Comprehensive Chemical Analysis of the Methyl 3-Nitrogen-2,3-Dideoxysaccharides Derivatives with d-ribo-Configuration: Synthesis, Reactivity of HIV-1 Reverse Transcriptase Inhibitors.

Abstract

This study extends previous research, particularly focusing on patented scientific objects No. ID: PL 240 353 B1, investigating the physicochemical properties of the methyl 3-azido- and 3-amino-2,3-dideoxysaccharides with a nucleoside scaffold similar to 3'-azidothymidine (AZT). The study utilizes multiwavelength spectrophotometric and potentiometric methods to evaluate the ionization of the saccharide units in aqueous solutions. pK_a values, obtained from two independent methods, reveal significant sugar ionization effects on UV spectra with varying pH levels. Stability constants for divalent metal ion complexes (Cu²⁺ and Ni²⁺) with the saccharide isomers indicate that complex stoichiometries and stabilities are highly dependent on the configuration of sugar ring substituents. Spectrophotometric results show a descending order of CT-DNA-binding affinity: BRNH₂OMe > BRN₃OMe > ARN₃OMe > ARNH₂OMe, suggesting varied interaction strengths.
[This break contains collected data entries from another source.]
Lemma evaluate_lowers_group_sizes_witness :
  evaluate LiteralRegex.compile people [age_at_least_20] = Ok people_adults /\
  exists by' : Series,
    getitem people_adults "city" = Ok by' /\
    forall k : Cell,
      (group_size by' k
       <= group_size (Object [Some "NYC"; Some "la"; None; Some "NYC"]) k)%nat.
Proof.
  split; [reflexivity|].
  apply (evaluate_lowers_group_sizes LiteralRegex.compile people
           people_adults [age_at_least_20] "city"
           (Object [Some "NYC"; Some "la"; None; Some "NYC"]));
    reflexivity.
Defined.

Lemma evaluate_keeps_correlation_columns_witness :
  evaluate LiteralRegex.compile people [age_at_least_20] = Ok people_adults /\
  Selected (select_dtypes_number people)
    (select_dtypes_number people_adults) /\
  labels (select_dtypes_number people_adults)
  = labels (select_dtypes_number people) /\
  (correlation_matrix people_adults = [] <-> correlation_matrix people = []).
Proof.
  split; [reflexivity|].
  apply (evaluate_keeps_correlation_columns LiteralRegex.compile people
           people_adults [age_at_least_20]).
  reflexivity.
Defined.

Lemma viz_area_raises_witness :
  getitem people "age" = Ok (F64 [10; 20; 30; nan]%float) /\
  (viz_area (fun _ _ => IntCell 0) people "age" (Some "age")
     "Bar (agg)" "count"
   = Raise ValueError <->
   ValueError = ValueError /\
   In "Bar (agg)" ["Bar (agg)"; "Line (agg)"] /\
   ((numeric_measure people (Some "age") = Ok (Some "age") /\
     In "count" ["mean"; "sum"; "median"; "count"]) \/
    (numeric_measure people (Some "age") = Ok None /\ "age" = "count"))).
Proof.
  split; [reflexivity|].
  apply (viz_area_raises (fun _ _ => IntCell 0) people "age" (Some "age")
           "Bar (agg)" "count" (F64 [10; 20; 30; nan]%float) ValueError).
  - reflexivity.
  - intros y' E _. injection E as E. rewrite <- E.
    exists (F64 [10; 20; 30; nan]%float). reflexivity.
Defined.

Lemma rerun_restores_rows_witness :
  build_filter_ui example_builtins people (press_remove 0)
    (mkSession (Some [city_is_la; age_at_least_20]))
  = (Ok Rerun, mkSession (Some [age_at_least_20])) /\
  evaluate LiteralRegex.compile people [city_is_la; age_at_least_20]
  = Ok people_la /\
  (1 < 2)%nat /\
  exists R' : DataFrame,
    evaluate LiteralRegex.compile people [age_at_least_20] = Ok R' /\
    Subseq (rows people_la) (rows R').
Proof.
  split; [reflexivity|]. split; [reflexivity|].
  apply (rerun_restores_rows LiteralRegex.compile example_builtins people
           people people_la (press_remove 0)
           (mkSession (Some [city_is_la; age_at_least_20]))
           (mkSession (Some [age_at_least_20]))).
  - reflexivity.
  - reflexivity.
  - repeat constructor.
  - reflexivity.
Defined.

Lemma add_then_remove_restores_witness :
  form_filter example_builtins people add_age_at_least_20
  = Ok (mkFilter "age" ">=" (of_float example_builtins 20%float)) /\
  build_filter_ui example_builtins people add_age_at_least_20
    (mkSession (Some [city_is_la]))
  = (Ok Continue,
     mkSession
       (Some [city_is_la;
              mkFilter "age" ">=" (of_float example_builtins 20%float)])) /\
  build_filter_ui example_builtins people (press_remove 1)
    (snd (build_filter_ui example_builtins people add_age_at_least_20
            (mkSession (Some [city_is_la]))))
  = (Ok Rerun, mkSession (Some [city_is_la])).
Proof.
  split; [reflexivity|].
  apply (add_then_remove_restores example_builtins people
           add_age_at_least_20 (press_remove 1)
           (mkSession (Some [city_is_la]))
           (mkFilter "age" ">=" (of_float example_builtins 20%float))
           (mkFilter "city" "==" (of_str example_builtins ""))).
  - reflexivity.
  - reflexivity.
  - intros i. reflexivity.
  - reflexivity.
  - reflexivity.
  - reflexivity.
  - reflexivity.
  - intros i H. simpl in H. destruct i; [reflexivity | lia].
Defined.


(* ================================================================= *)
(** * The correlation matrix *)

(** ** Exact steps of binary64 arithmetic *)












(** ** One coordinate of Welford's loop on a column without spread *)





(** ** Welford's loop on a column without spread *)










(** ** The matrix [nancorr] fills *)









(** ** [correlation_matrix] *)




(** * A shallow embedding of the transaction validator

    The Go packages [models], [accountsdb] and [validator] are embedded
    module by module.  Conventions used throughout:

    - Go's [float64] amounts are modelled by integers ([Z]): on integers of
      magnitude below 2^53 the sums, differences and comparisons of the
      program are exact in [float64].  Fractions, rounding, infinities and
      NaN are outside the model.  [CalcScore] does its halving and rounding
      in [Q], so that the ceiling is the real one.
    - A Go [map[string]float64] is a [gmap string Z].
    - A Go [error] is an [option string] ([None] is [nil]).
    - A call that may panic returns an [outcome]. *)

From stdpp Require Import gmap strings list fin_maps.
From Stdlib Require Import ZArith QArith Qround Lia.
(** Unverified record, validation refused: read and validation only. *)
Lemma validate_once_rejected fa hdr (m : machine World) st w1 :
  boot_read_swap_state fa swap_state_zero (world m) = ((0, st), w1) ->
  unverified st ->
  fst (bootutil_img_validate (header_as_validated hdr) fa w1) <> FIH_SUCCESS ->
  boot_image_validate_once fa hdr m =
  ((FIH_FAILURE, header_as_validated hdr), after_validation m fa hdr st w1).
Proof.
  intros Hread Hun Hres.
  unfold boot_image_validate_once, bind at 1, call at 1.
  rewrite Hread. cbn [fst snd]. rewrite Z.eqb_refl. cbn [negb].
  rewrite (unverified_test _ Hun).
  unfold bind at 1. rewrite boot_image_validate_run. cbn zeta. cbn [world trace _fa_p _hdr].
  unfold FIH_NOT_EQ. rewrite (eqb_neq_false _ _ Hres). cbn [negb].
  unfold ret, after_validation. rewrite <- app_assoc. reflexivity.
Qed.

(** Unverified record, validation passed: the writes that follow. *)
Lemma validate_once_accepted fa hdr (m : machine World) st w1 :
  boot_read_swap_state fa swap_state_zero (world m) = ((0, st), w1) ->
  unverified st ->
  fst (bootutil_img_validate (header_as_validated hdr) fa w1) = FIH_SUCCESS ->
  boot_image_validate_once fa hdr m =
  let h := header_as_validated hdr in
  let m2 := after_validation m fa hdr st w1 in
  let write_image_ok :=
    rc <- call (boot_write_image_ok fa) (EvWriteImageOk fa) ;;
    if negb (rc =? 0) then ret (FIH_FAILURE, h) else ret (FIH_SUCCESS, h) in
  (if negb (magic st =? BOOT_MAGIC_GOOD) then
     rc <- call (boot_write_magic fa) (EvWriteMagic fa) ;;
     if negb (rc =? 0) then ret (FIH_FAILURE, h) else write_image_ok
   else write_image_ok) m2.
Proof.
  intros Hread Hun Hres.
  unfold boot_image_validate_once, bind at 1, call at 1.
  rewrite Hread. cbn [fst snd]. rewrite Z.eqb_refl. cbn [negb].
  rewrite (unverified_test _ Hun).
  unfold bind at 1. rewrite boot_image_validate_run. cbn zeta. cbn [world trace _fa_p _hdr].
  unfold FIH_NOT_EQ. rewrite Hres, Z.eqb_refl. cbn [negb].
  unfold after_validation. cbn zeta. rewrite <- app_assoc.
  rewrite Hres. reflexivity.
Qed.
Molecular docking of models of synthesized O-glycosides confirmed their potential as reverse transcriptase inhibitors. Among the derivatives tested, the compound BRN₃OMe displays the highest interaction with the enzyme active site residues and DNA, suggesting it may possess the greatest efficacy. Our reported results highlight the promising inhibitory properties of novel O-glycosides against HIV reverse transcriptase, supporting their potential development as antiviral agents.